Ja and Verdin Receive Biology of Aging Awards
William Ja and Eric M. Verdin have received Glenn Awards for Research in Biological Mechanisms of Aging. The awards, initiated in 2007, provide unsolicited funds to researchers investigating the biology of aging. Award recipients are selected from nominees provided by an anonymous scientific advisory committee.
William Ja, an assistant professor at Scripps Florida, studies longevity-enhancing manipulations and their impact on aging and metabolism in drosophila. Among these manipulations are dietary restriction and the effects on their hosts of certain types of bacteria that live in the gastrointestinal tract.
Eric M. Verdin is a senior investigator at the Gladstone Institute of Virology and Immunology and a professor of medicine at the University of California, San Francisco. He looks at the biology of reversible protein acetylation. Specifically, he focuses on the enzymes that remove acetyl groups from proteins, the histone/protein deacetylases.
Three ASBMB Members Receive National Medal of Science
Three American Society for Biochemistry and Molecular Biology members were among the 10 researchers named by President Obama as recipients of the National Medal of Science.
The ASBMB members are:
Stephen J. Benkovic, Evan Pugh professor and Eberly chairman in chemistry at The Pennsylvania State University
Susan L. Lindquist, Howard Hughes Medical Institute Investigator, Whitehead Institute for Biomedical Research member and professor of biology at the Massachusetts Institute of Technology
Stanley B. Prusiner, professor of neurology and director of the Institute for Neurodegenerative Diseases at the University of California, San Francisco
This is the highest honor bestowed by the United States government on scientists, engineers and inventors. The recipients will receive their awards at a White House ceremony later this year.
The National Medal of Science was created by statute in 1959 and is administered for the White House by the National Science Foundation. Awarded annually, the medal recognizes individuals who have made outstanding contributions to science and engineering. Nominees are selected by a committee of presidential appointees based on their extraordinary knowledge in and contributions to the biological, behavioral/social and physical sciences, as well as chemistry, engineering, computing and mathematics.

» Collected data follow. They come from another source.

(* ===== verification/Process.v ===== *)
(** Processes and their threads ([src/base/process.c]): the tables of descriptors and task
    states, the pools of process and thread blocks, creation, termination, the thread that
    takes terminated threads and processes apart, [wait], [kill] and [getpids].  Queues and
    events are those of Sched.v and Lock.v; a lock that only guards a list of this file is
    taken without waiting.  What the code asks of other parts (sockets, files, memory) is
    kept in [calls], in order. *)
From Stdlib Require Import Sorting.Sorted.
From S2P Require Import Prelude Timer Queue Chain Sched Lock CoreAlloc MemList Kmalloc KernelHeap Paging Pthread.

Module Process.
Import Sched Lock.

(** * Data *)

Record process := mk_pr {
  proc_id : Z; proc_type : Z; proc_ldtindex : Z; proc_thrno : Z; proc_waitable : Z; proc_exitstatus : Z;
  proc_vm : loc; root_dir : ptr; current_dir : ptr; fhandles : list Z; proc_exitevent : loc; proc_childtermevent : loc;
  proc_threadptr : ptr; proc_parent : ptr; proc_childlist : ptr; proc_sib : ptr; proc_next : ptr; proc_prev : ptr }.

(** The fields of [struct kthread] that are not in [Sched.kthread]; [kt_tss] is an index
    of [tss_table], [kt_qnext] the link of the unused threads. *)
Record thread := mk_th {
  kt_threadid : Z; kt_type : Z; kt_tssdesc : Z; kt_tss : Z; kt_ustackstart : Z; kt_defsock : ptr; kt_terminatelock : Z;
  kt_threadjoinable : Z; kt_exitstatus : Z; kt_threadexit : loc; kt_sib : ptr; kt_uselist : ptr; kt_qnext : ptr }.

Inductive call :=
| DeleteSocket (s : loc) | VmDelRegionEnd (vm : loc) (a : Z) | SyscallClose (i : Z) | DropVnode (v : loc) | HoldVnode (v : loc)
| VmDestroy (vm : loc) | Kfree (p : loc) | ChangeScreen (p : ptr) | IncrementRef (h : Z).

Record pst := mk_ps {
  kst : kstate; procs : gmap loc process; thrs : gmap loc thread;
  used_processes : ptr; suspended_processes : ptr; unused_processes : ptr; unusedproc_count : Z;
  used_threads : ptr; terminated_threads : ptr; unused_threads : ptr; unusedthr_count : Z;
  tss_res1 : list Z; gdt_table : list Paging.segdesc; ldt_table : list Paging.LDT;
  current_process : loc; kbd_focus : ptr; terminatehandler_event : loc; calls : list call }.

Definition set_kst x s := mk_ps x (procs s) (thrs s) (used_processes s) (suspended_processes s) (unused_processes s) (unusedproc_count s) (used_threads s) (terminated_threads s) (unused_threads s) (unusedthr_count s) (tss_res1 s) (gdt_table s) (ldt_table s) (current_process s) (kbd_focus s) (terminatehandler_event s) (calls s).
Definition set_procs x s := mk_ps (kst s) x (thrs s) (used_processes s) (suspended_processes s) (unused_processes s) (unusedproc_count s) (used_threads s) (terminated_threads s) (unused_threads s) (unusedthr_count s) (tss_res1 s) (gdt_table s) (ldt_table s) (current_process s) (kbd_focus s) (terminatehandler_event s) (calls s).
Definition set_thrs x s := mk_ps (kst s) (procs s) x (used_processes s) (suspended_processes s) (unused_processes s) (unusedproc_count s) (used_threads s) (terminated_threads s) (unused_threads s) (unusedthr_count s) (tss_res1 s) (gdt_table s) (ldt_table s) (current_process s) (kbd_focus s) (terminatehandler_event s) (calls s).
Definition set_used x s := mk_ps (kst s) (procs s) (thrs s) x (suspended_processes s) (unused_processes s) (unusedproc_count s) (used_threads s) (terminated_threads s) (unused_threads s) (unusedthr_count s) (tss_res1 s) (gdt_table s) (ldt_table s) (current_process s) (kbd_focus s) (terminatehandler_event s) (calls s).
Definition set_suspended x s := mk_ps (kst s) (procs s) (thrs s) (used_processes s) x (unused_processes s) (unusedproc_count s) (used_threads s) (terminated_threads s) (unused_threads s) (unusedthr_count s) (tss_res1 s) (gdt_table s) (ldt_table s) (current_process s) (kbd_focus s) (terminatehandler_event s) (calls s).
Definition set_unused x n s := mk_ps (kst s) (procs s) (thrs s) (used_processes s) (suspended_processes s) x n (used_threads s) (terminated_threads s) (unused_threads s) (unusedthr_count s) (tss_res1 s) (gdt_table s) (ldt_table s) (current_process s) (kbd_focus s) (terminatehandler_event s) (calls s).
Definition set_usedthr x s := mk_ps (kst s) (procs s) (thrs s) (used_processes s) (suspended_processes s) (unused_processes s) (unusedproc_count s) x (terminated_threads s) (unused_threads s) (unusedthr_count s) (tss_res1 s) (gdt_table s) (ldt_table s) (current_process s) (kbd_focus s) (terminatehandler_event s) (calls s).
Definition set_termthr x s := mk_ps (kst s) (procs s) (thrs s) (used_processes s) (suspended_processes s) (unused_processes s) (unusedproc_count s) (used_threads s) x (unused_threads s) (unusedthr_count s) (tss_res1 s) (gdt_table s) (ldt_table s) (current_process s) (kbd_focus s) (terminatehandler_event s) (calls s).
Definition set_unusedthr x n s := mk_ps (kst s) (procs s) (thrs s) (used_processes s) (suspended_processes s) (unused_processes s) (unusedproc_count s) (used_threads s) (terminated_threads s) x n (tss_res1 s) (gdt_table s) (ldt_table s) (current_process s) (kbd_focus s) (terminatehandler_event s) (calls s).
Definition set_tss x s := mk_ps (kst s) (procs s) (thrs s) (used_processes s) (suspended_processes s) (unused_processes s) (unusedproc_count s) (used_threads s) (terminated_threads s) (unused_threads s) (unusedthr_count s) x (gdt_table s) (ldt_table s) (current_process s) (kbd_focus s) (terminatehandler_event s) (calls s).
Definition set_gdt x s := mk_ps (kst s) (procs s) (thrs s) (used_processes s) (suspended_processes s) (unused_processes s) (unusedproc_count s) (used_threads s) (terminated_threads s) (unused_threads s) (unusedthr_count s) (tss_res1 s) x (ldt_table s) (current_process s) (kbd_focus s) (terminatehandler_event s) (calls s).
Definition set_ldt x s := mk_ps (kst s) (procs s) (thrs s) (used_processes s) (suspended_processes s) (unused_processes s) (unusedproc_count s) (used_threads s) (terminated_threads s) (unused_threads s) (unusedthr_count s) (tss_res1 s) (gdt_table s) x (current_process s) (kbd_focus s) (terminatehandler_event s) (calls s).
Definition set_focus x s := mk_ps (kst s) (procs s) (thrs s) (used_processes s) (suspended_processes s) (unused_processes s) (unusedproc_count s) (used_threads s) (terminated_threads s) (unused_threads s) (unusedthr_count s) (tss_res1 s) (gdt_table s) (ldt_table s) (current_process s) x (terminatehandler_event s) (calls s).
Definition say c s := mk_ps (kst s) (procs s) (thrs s) (used_processes s) (suspended_processes s) (unused_processes s) (unusedproc_count s) (used_threads s) (terminated_threads s) (unused_threads s) (unusedthr_count s) (tss_res1 s) (gdt_table s) (ldt_table s) (current_process s) (kbd_focus s) (terminatehandler_event s) (calls s ++ c).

Nine ASBMB Members Elected to IOM
Nine members of ASBMB were among the 65 new members and five foreign associates elected to the Institute of Medicine of the National Academies. Election to the IOM is considered one of the highest honors in the fields of health and medicine and recognizes individuals who have demonstrated outstanding professional achievement and commitment to service.
The newly elected ASBMB members are:
Sydney Brenner, senior distinguished fellow, Crick-Jacobs Center, Salk Institute for Biological Sciences, La Jolla, Calif.
Riccardo Dalla-Favera, Percy and Joanne Uris professor of clinical medicine, professor of pathology and genetics and development and director, Institute of Cancer Genetics, Columbia University Medical Center, New York City
Titia de Lange, Leon Hess professor, Laboratory of Cell Biology and Genetics, The Rockefeller University, New York City
Jennifer A. Doudna, investigator, Howard Hughes Medical Institute; and professor, department of molecular and cell biology, University of California, Berkeley
Carol W. Greider, Daniel Nathans professor and director, department of molecular biology and genetics, the Johns Hopkins University School of Medicine, Baltimore
Ira H. Pastan, co-chief, laboratory of cell biology, National Cancer Institute, National Institutes of Health, Bethesda, Md.
Peter J. Polverini, professor and dean, School of Dentistry, University of Michigan, Ann Arbor
Kevan M. Shokat, investigator, Howard Hughes Medical Institute; and professor and chair, department of cellular and molecular pharmacology, University of California, San Francisco
Carl Wu, chief, laboratory of biochemistry and molecular biology, Center for Cancer Research, National Cancer Institute, the National Institutes of Health, Bethesda, Md.